Lemma grid_read_features_length
      (m : list (string * list (string * voxels num)))
      (feats : list string) (acc data : list (voxels num)) :
  GridDataset.read_features m feats acc = OK data ->
  length data = length acc + length feats.
Proof.
  revert acc. induction feats as [| f feats IH]; intros acc Hread;
    cbn [GridDataset.read_features] in Hread.
  - injection Hread as <-. simpl. lia.
  - destruct (getitem f m) as [g | e]; [| discriminate].
    cbn [obind] in Hread.
    destruct (getitem gridstorage_FEATURE_VALUE g) as [v | e];
      [| discriminate].
    cbn [obind] in Hread. apply IH in Hread.
    rewrite length_app in Hread. simpl in *. lia.
Qed.

Lemma stack_features_shape (feature_data : list (voxels num))
      (out : voxels num) :
  GridDataset.stack_features feature_data = OK out ->
  exists shape, vshape out = 1 :: length feature_data :: shape.
Proof.
  unfold GridDataset.stack_features.
  destruct feature_data as [| v0 rest].
  - intros [= <-]. now exists [].
  - destruct (forallb _ _); [| discriminate].
    intros [= <-]. now exists (vshape v0).
Qed.

Variable fs : FileSystem num.

(** X17. A grid dataset without a target never yields a sample: whatever
    the index given, [get] ends in an exception. *)
Theorem grid_get_needs_target (self : GridDataset.t num) (i : Z) :
  GridDataset.target self = None ->
  exists e, result (GridDataset.get fs self i) = Raise e.
Proof.
  intros Htarget. unfold GridDataset.get.
  destruct (list_getitem (GridDataset.index_entries self) i)
    as [[file_path entry_name] | e]; [| eexists; reflexivity].
  rewrite bind_lift_OK. unfold GridDataset.load_one_entry.
  destruct (open_file fs file_path) as [f | e]; [| eexists; reflexivity].
  rewrite bind_lift_OK.
  destruct (getitem entry_name f) as [g | e]; [| eexists; reflexivity].
  rewrite bind_lift_OK.
  destruct (subgroup (mapped_features g)) as [m | e];
    [| eexists; reflexivity].
  rewrite bind_lift_OK.
  destruct (GridDataset.read_features m (GridDataset.features self) [])
    as [data | e]; [| eexists; reflexivity].
  rewrite bind_lift_OK.
  destruct (subgroup (targets g)) as [tg | e]; [| eexists; reflexivity].
  rewrite bind_lift_OK, Htarget. eexists. reflexivity.
Qed.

************

▶ _WORK REQUIRED_
What are the lines from the one with "destruct (subgroup (mapped_features" through the last line of the records above? Quote them exactly and add nothing.

▶ _EXPECTED ANSWER_
  destruct (subgroup (mapped_features g)) as [m | e];
    [| eexists; reflexivity].
  rewrite bind_lift_OK.
  destruct (GridDataset.read_features m (GridDataset.features self) [])
    as [data | e]; [| eexists; reflexivity].
  rewrite bind_lift_OK.
  destruct (subgroup (targets g)) as [tg | e]; [| eexists; reflexivity].
  rewrite bind_lift_OK, Htarget. eexists. reflexivity.
Qed.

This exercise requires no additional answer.